I must confess it was my introduction to Paddington Bear. With his creator, he has several Wikipedia pages. Three months later, amid the grandeur, tributes, and world-wide sense of loss, Paddington was everywhere, most notably in the poignant painting of artist Eleanor Tomlinson. The queen holds his hand, with a Corgi on the other side of her, walking home.

When the queen left Australia for the last time in 2011, she spoke some words of the First Peoples:

“We are all visitors to this time and place. We are just passing through to learn, to grow, to love and then to return home,”

Elizabeth the Queen has passed through her life with devotion to duty, love of family, and country, and now she has returned home.
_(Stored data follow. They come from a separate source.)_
(* ===== verification/Nmea.v ===== *)
(** * NMEA sentences ([src/dashcam/gps/nmea.py])

    The bounded parser of one serial record: envelope and checksum, then the RMC, ZDA and GGA
    forms. Errors carry their stable code; the diagnostic text beside it is left out. *)

From Stdlib Require Import Ascii String ZArith Lia.
From stdpp Require Import base list strings.
From S2P Require Import Prelude PyStr PyFloat DateTime Uuid.

Definition MAX_NMEA_LINE_BYTES : Z := 82.
Definition MAX_NMEA_FIELDS : Z := 20.
Definition SUPPORTED_TALKERS : list str := map u ["BD"; "GA"; "GB"; "GI"; "GL"; "GN"; "GP"; "GQ"]%string.

Inductive SentenceType := RMC | ZDA | GGA.

Inductive TimeTrust :=
  | UNAVAILABLE | RMC_STATUS_VALID | RMC_STATUS_INVALID | ZDA_REQUIRES_PLAUSIBILITY.

Inductive NmeaError :=
  | EMPTY | TOO_LONG | NON_ASCII | INVALID_MONOTONIC | MALFORMED_ENVELOPE | BAD_CHECKSUM_FORMAT
  | CHECKSUM_MISMATCH | TOO_MANY_FIELDS | UNSUPPORTED_TALKER | UNSUPPORTED_SENTENCE
  | MALFORMED_FIELDS.

#[export] Instance SentenceType_eq_dec : EqDecision SentenceType. Proof. solve_decision. Defined.
#[export] Instance TimeTrust_eq_dec : EqDecision TimeTrust. Proof. solve_decision. Defined.
#[export] Instance NmeaError_eq_dec : EqDecision NmeaError. Proof. solve_decision. Defined.

Record NmeaSentence := mkSentence {
  sentence_type : SentenceType;
  talker : str;
  received_monotonic_ns : option Z;
  utc_time : option time;
  utc_datetime : option datetime;
  time_trust : TimeTrust;
  latitude_deg : option float;
  longitude_deg : option float;
  speed_knots : option float;
  course_deg : option float;
  altitude_m : option float;
  fix_quality : option Z;
  satellites : option Z;
  hdop : option float;
  navigation_valid : bool
}.

(** The constructor with the class's defaults for what a sentence type does not carry. *)
Definition mkTimed (ty : SentenceType) (tk : str) (received : option Z) (t : option time)
    (dt : option datetime) (trust : TimeTrust) (lat lon speed course : option float)
    (nav : bool) : NmeaSentence :=
  mkSentence ty tk received t dt trust lat lon speed course None None None None nav.

Definition time_anchor_candidate (s : NmeaSentence) : bool :=
  bool_decide (is_Some (utc_datetime s)) &&
  match time_trust s with RMC_STATUS_VALID | ZDA_REQUIRES_PLAUSIBILITY => true | _ => false end.

(** [NmeaParseOutcome]: exactly one of the sentence and the error. *)
Abbreviation NmeaParseOutcome := (NmeaSentence + NmeaError)%type.

(** ** Fields *)

Definition value_error {A} (m : string) : result A := Err (Exn ValueError m).

Definition field (fields : list str) (index : nat) : str := default [] (fields !! index).

(** Two-digit hour, minute and second, then nothing or a point and one to nine digits. *)
Definition TIME_RE (s : str) : option (str * str * str * str) :=
  match eat_n is_digit 2 s with
  | None => None
  | Some (h, r1) =>
      match eat_n is_digit 2 r1 with
      | None => None
      | Some (mi, r2) =>
          match eat_n is_digit 2 r2 with
          | None => None
          | Some (sec, []) => Some (h, mi, sec, [])
          | Some (sec, c :: f) =>
              if char_eqb c "." && (1 <=? len f) && (len f <=? 9) && forallb is_digit f
              then Some (h, mi, sec, f) else None
          end
      end
  end.

Definition required_utc_time (value : str) : result time :=
  match TIME_RE value with
  | None => value_error "invalid UTC time"
  | Some (h, mi, sec, fraction) =>
      time_new (int_of_digits h) (int_of_digits mi) (int_of_digits sec)
        (int_of_digits (take 6 (fraction ++ u "000000")))
  end.

Definition optional_utc_time (value : str) : result (option time) :=
  match value with
  | [] => Ok None
  | _ => let! t := required_utc_time value in Ok (Some t)
  end.

Definition optional_nmea_date (value : str) : result (option date) :=
  match value with
  | [] => Ok None
  | _ =>
      raise_if negb ((len value =? 6) && forallb is_digit value) as ValueError msg "invalid RMC date" ;;
      let day := int_of_digits (take 2 value) in
      let month := int_of_digits (take 2 (drop 2 value)) in
      let two_digit_year := int_of_digits (drop 4 value) in
      let year := if 80 <=? two_digit_year then 1900 + two_digit_year else 2000 + two_digit_year in
      let! d := date_new year month day in Ok (Some d)
  end.

Definition combine_utc (d : option date) (t : option time) : result (option datetime) :=
  match d, t with
  | Some d, Some t => let! dt := astimezone_utc (mkDT d t (Some 0)) in Ok (Some dt)
  | _, _ => Ok None
  end.

Definition required_float (value : str) (minimum maximum : float) : result float :=
  match value, float_of_text value with
  | [], _ | _, None => value_error "required numeric field is invalid"
  | _, Some parsed =>
      raise_if negb (isfinite parsed) || negb (fle minimum parsed && fle parsed maximum)
        as ValueError msg "numeric field is out of range" ;;
      Ok parsed
  end.

Definition optional_float (value : str) (minimum maximum : float) : result (option float) :=
  match value with
  | [] => Ok None
  | _ => let! x := required_float value minimum maximum in Ok (Some x)
  end.

(** An optional sign and digits, as the integer [int] reads from them. *)
Definition INTEGER_RE (s : str) : option Z :=
  let '(negative, r) :=
    match s with
    | c :: r => if char_eqb c "-" then (true, r) else if char_eqb c "+" then (false, r) else (false, s)
    | [] => (false, s)
    end in
  if isdecimal r then Some (if (negative : bool) then - int_of_digits r else int_of_digits r) else None.

Definition required_int (value : str) (minimum maximum : Z) : result Z :=
  match INTEGER_RE value with
  | None => value_error "required integer field is invalid"
  | Some parsed =>
      raise_if negb ((minimum <=? parsed) && (parsed <=? maximum))
        as ValueError msg "integer field is out of range" ;;
      Ok parsed
  end.

Definition optional_int (value : str) (minimum maximum : Z) : result (option Z) :=
  match value with
  | [] => Ok None
  | _ => let! x := required_int value minimum maximum in Ok (Some x)
  end.

(** Two digits, then nothing or a point and at least one digit. *)
Definition minutes_re (s : str) : bool :=
  match eat_n is_digit 2 s with
  | None => false
  | Some (_, []) => true
  | Some (_, c :: f) => char_eqb c "." && isdecimal f
  end.

Definition coordinate (value hemisphere : str) (degree_digits : nat) (limit : Z) : result float :=
  raise_if negb (bool_decide (hemisphere ∈
              (if bool_decide (degree_digits = 2%nat) then [u "N"; u "S"] else [u "E"; u "W"])))
    as ValueError msg "invalid coordinate hemisphere" ;;
  raise_if (len value <? Z.of_nat degree_digits + 3) || negb (isdecimal (take 2 (drop degree_digits value)))
    as ValueError msg "invalid coordinate format" ;;
  let degrees_text := take degree_digits value in
  let minutes_text := drop degree_digits value in
  raise_if negb (isdecimal degrees_text) as ValueError msg "invalid coordinate degrees" ;;
  raise_if negb (minutes_re minutes_text) as ValueError msg "invalid coordinate minutes" ;;
  let! minutes := required_float minutes_text (literal "0.0") (literal "59.999999999") in
  let degrees := int_of_digits degrees_text in
  raise_if (limit <? degrees) || ((degrees =? limit) && negb (feq minutes (literal "0.0")))
    as ValueError msg "coordinate exceeds legal range" ;;
  let result := fadd (float_of_int degrees) (fdiv minutes (literal "60.0")) in
  Ok (if bool_decide (hemisphere = u "S") || bool_decide (hemisphere = u "W") then fneg result else result).

Definition coordinates (lat_value lat_hemisphere lon_value lon_hemisphere : str)
    : result (option float * option float) :=
  let present s := negb (bool_decide (s = [])) in
  let values := [lat_value; lat_hemisphere; lon_value; lon_hemisphere] in
  if negb (existsb present values) then Ok (None, None)
  else
    raise_if negb (forallb present values) as ValueError msg "coordinate fields must be complete" ;;
    let! latitude := coordinate lat_value lat_hemisphere 2 90 in
    let! longitude := coordinate lon_value lon_hemisphere 3 180 in
    Ok (Some latitude, Some longitude).

(** ** Sentences *)

Definition parse_rmc (tk : str) (fields : list str) (received : option Z) : result NmeaSentence :=
  let! t := optional_utc_time (field fields 0) in
  let status := field fields 1 in
  raise_if negb (bool_decide (status ∈ [u "A"; u "V"])) as ValueError msg "RMC status must be A or V" ;;
  let! c := coordinates (field fields 2) (field fields 3) (field fields 4) (field fields 5) in
  let '(latitude, longitude) := c in
  let! speed := optional_float (field fields 6) (literal "0.0") (literal "2000.0") in
  let! course := optional_float (field fields 7) (literal "0.0") (literal "360.0") in
  let! d := optional_nmea_date (field fields 8) in
  let! dt := combine_utc d t in
  let trust :=
    if bool_decide (status = u "A") && bool_decide (is_Some dt) then RMC_STATUS_VALID
    else if bool_decide (status = u "V") then RMC_STATUS_INVALID
    else UNAVAILABLE in
  Ok (mkTimed RMC tk received t dt trust latitude longitude speed course
        (bool_decide (status = u "A") && bool_decide (is_Some latitude) && bool_decide (is_Some longitude))).

Definition parse_zda (tk : str) (fields : list str) (received : option Z) : result NmeaSentence :=
  let! t := required_utc_time (field fields 0) in
  let! day := required_int (field fields 1) 1 31 in
  let! month := required_int (field fields 2) 1 12 in
  let! year := required_int (field fields 3) 1980 9999 in
  let! d := date_new year month day in
  let local_hour := field fields 4 in
  let local_minute := field fields 5 in
  raise_if xorb (bool_decide (local_hour = [])) (bool_decide (local_minute = []))
    as ValueError msg "ZDA local-zone fields must both be present or empty" ;;
  let! _ :=
    match local_hour with
    | [] => Ok tt
    | _ =>
        let! _ := required_int local_hour (-13) 13 in
        let! _ := required_int local_minute 0 59 in
        Ok tt
    end in
  let! dt := combine_utc (Some d) (Some t) in
  Ok (mkTimed ZDA tk received (Some t) dt ZDA_REQUIRES_PLAUSIBILITY None None None None false).

Definition parse_gga (tk : str) (fields : list str) (received : option Z) : result NmeaSentence :=
  let! t := optional_utc_time (field fields 0) in
  let! c := coordinates (field fields 1) (field fields 2) (field fields 3) (field fields 4) in
  let '(latitude, longitude) := c in
  let! quality := required_int (field fields 5) 0 8 in
  let! sats := optional_int (field fields 6) 0 99 in
  let! dilution := optional_float (field fields 7) (literal "0.0") (literal "100.0") in
  let! altitude := optional_float (field fields 8) (literal "-20000.0") (literal "20000.0") in
  raise_if bool_decide (is_Some altitude) && negb (bool_decide (field fields 9 = u "M"))
    as ValueError msg "GGA altitude must use metres" ;;
  Ok (mkSentence GGA tk received t None UNAVAILABLE latitude longitude None None altitude
        (Some quality) sats dilution
        ((0 <? quality) && bool_decide (is_Some latitude) && bool_decide (is_Some longitude))).

(** ** Records *)

Inductive RawLine := RawStr (s : str) | RawBytes (b : str).

Definition strip_eol (line : str) : str :=
  if endswith [chr 13; chr 10] line then take (length line - 2) line
  else if endswith [chr 13] line || endswith [chr 10] line then take (length line - 1) line
  else line.

Definition decode_bounded_ascii (raw : RawLine) : str + NmeaError :=
  match raw with
  | RawBytes b =>
      if MAX_NMEA_LINE_BYTES <? len b then inr TOO_LONG
      else if negb (isascii b) then inr NON_ASCII else inl (strip_eol b)
  | RawStr s =>
      if negb (isascii s) then inr NON_ASCII
      else if MAX_NMEA_LINE_BYTES <? len s then inr TOO_LONG else inl (strip_eol s)
  end.

Definition checksum (body : str) : Z := foldl (fun acc c => Z.lxor acc (ord c)) 0 body.

Definition count (c : ascii) (s : str) : Z := len (List.filter (char_eqb c) s).

Definition star : ascii := "*"%char.
Definition comma : ascii := ","%char.

(** Two hexadecimal digits. *)
Definition checksum_re (s : str) : bool := (len s =? 2) && forallb is_hex s.

Definition int_of_hex (s : str) : Z := foldl (fun acc c => acc * 16 + hex_value c) 0 s.

Definition SentenceType_of (formatter : str) : option SentenceType :=
  if bool_decide (formatter = u "RMC") then Some RMC
  else if bool_decide (formatter = u "ZDA") then Some ZDA
  else if bool_decide (formatter = u "GGA") then Some GGA
  else None.

Definition parse_fields (ty : SentenceType) (tk : str) (fields : list str) (received : option Z)
    : result NmeaSentence :=
  match ty with
  | RMC => parse_rmc tk fields received
  | ZDA => parse_zda tk fields received
  | GGA => parse_gga tk fields received
  end.

(** What the [except] of the field parsers catches: [ValueError], [IndexError] and
    [ArithmeticError], of which [OverflowError] is one. *)
Definition caught (e : exn) : bool := is_ValueError e || bool_decide (exn_cls e = OverflowError).

(** The checksum-verified body. *)
Definition parse_body (body : str) (received : option Z) : result NmeaParseOutcome :=
  if MAX_NMEA_FIELDS <? count comma body + 1 then Ok (inr TOO_MANY_FIELDS)
  else
    let '(identifier, _, _) := partition comma body in
    if negb ((len identifier =? 5) && forallb is_upper_alnum identifier) then Ok (inr MALFORMED_ENVELOPE)
    else
      let tk := take 2 identifier in
      if negb (bool_decide (tk ∈ SUPPORTED_TALKERS)) then Ok (inr UNSUPPORTED_TALKER)
      else
        match SentenceType_of (drop 2 identifier) with
        | None => Ok (inr UNSUPPORTED_SENTENCE)
        | Some ty =>
            match parse_fields ty tk (drop 1 (split_on comma body)) received with
            | Ok s => Ok (inl s)
            | Err e => if caught e then Ok (inr MALFORMED_FIELDS) else Err e
            end
        end.

(** The decoded line. *)
Definition parse_line (line : str) (received : option Z) : result NmeaParseOutcome :=
  if bool_decide (line = []) then Ok (inr EMPTY)
  else if negb (isprintable line) then Ok (inr NON_ASCII)
  else if negb (startswith (u "$") line) || negb (count star line =? 1) then Ok (inr MALFORMED_ENVELOPE)
  else
    let '(body, _, transmitted) := partition star (drop 1 line) in
    if negb (checksum_re transmitted) then Ok (inr BAD_CHECKSUM_FORMAT)
    else if negb (checksum body =? int_of_hex transmitted) then Ok (inr CHECKSUM_MISMATCH)
    else parse_body body received.

Definition parse_nmea_line (raw : RawLine) (received : option Z) : result NmeaParseOutcome :=
  if match received with Some r => r <? 0 | None => false end then Ok (inr INVALID_MONOTONIC)
  else
    match decode_bounded_ascii raw with
    | inr e => Ok (inr e)
    | inl line => parse_line line received
    end.

Definition is_stale (s : NmeaSentence) (now stale_after : Z) : bool :=
  match received_monotonic_ns s with
  | None => true
  | Some received =>
      if (now <? received) || (stale_after <? 0) then true else stale_after <? now - received
  end.

(** A canonical UTC value is its own normalization. *)
Lemma astimezone_utc_canonical dt : dt_ok dt -> dt_off dt = Some 0 -> astimezone_utc dt = Ok dt.
Proof.
  intros Hok Hoff. unfold astimezone_utc, utc_us. rewrite Hoff. cbn [default]. rewrite Z.sub_0_r, <-Hoff.
  by apply dt_of_us_local_us.
Qed.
Barbara Benson was 9 when she listened to the marriage of Princess Elizabeth and Prince Philip on the radio in 1947. She was a child of the war and recalls the Battle of Britain and the night bombings and rockets that landed near her hometown of Bromley. There were nights her family was ordered to leave home and enter bomb shelters. In the photo above, Barbara Benson returns to the Chartwell, Churchill’s Home, with her husband Larry (1989). She grew up in England and then first visited New York City in 1959. Making America her home, she would proudly become a citizen. Since moving to Barrington in 1980, Benson has been area historian, writer, and participant in civic activities.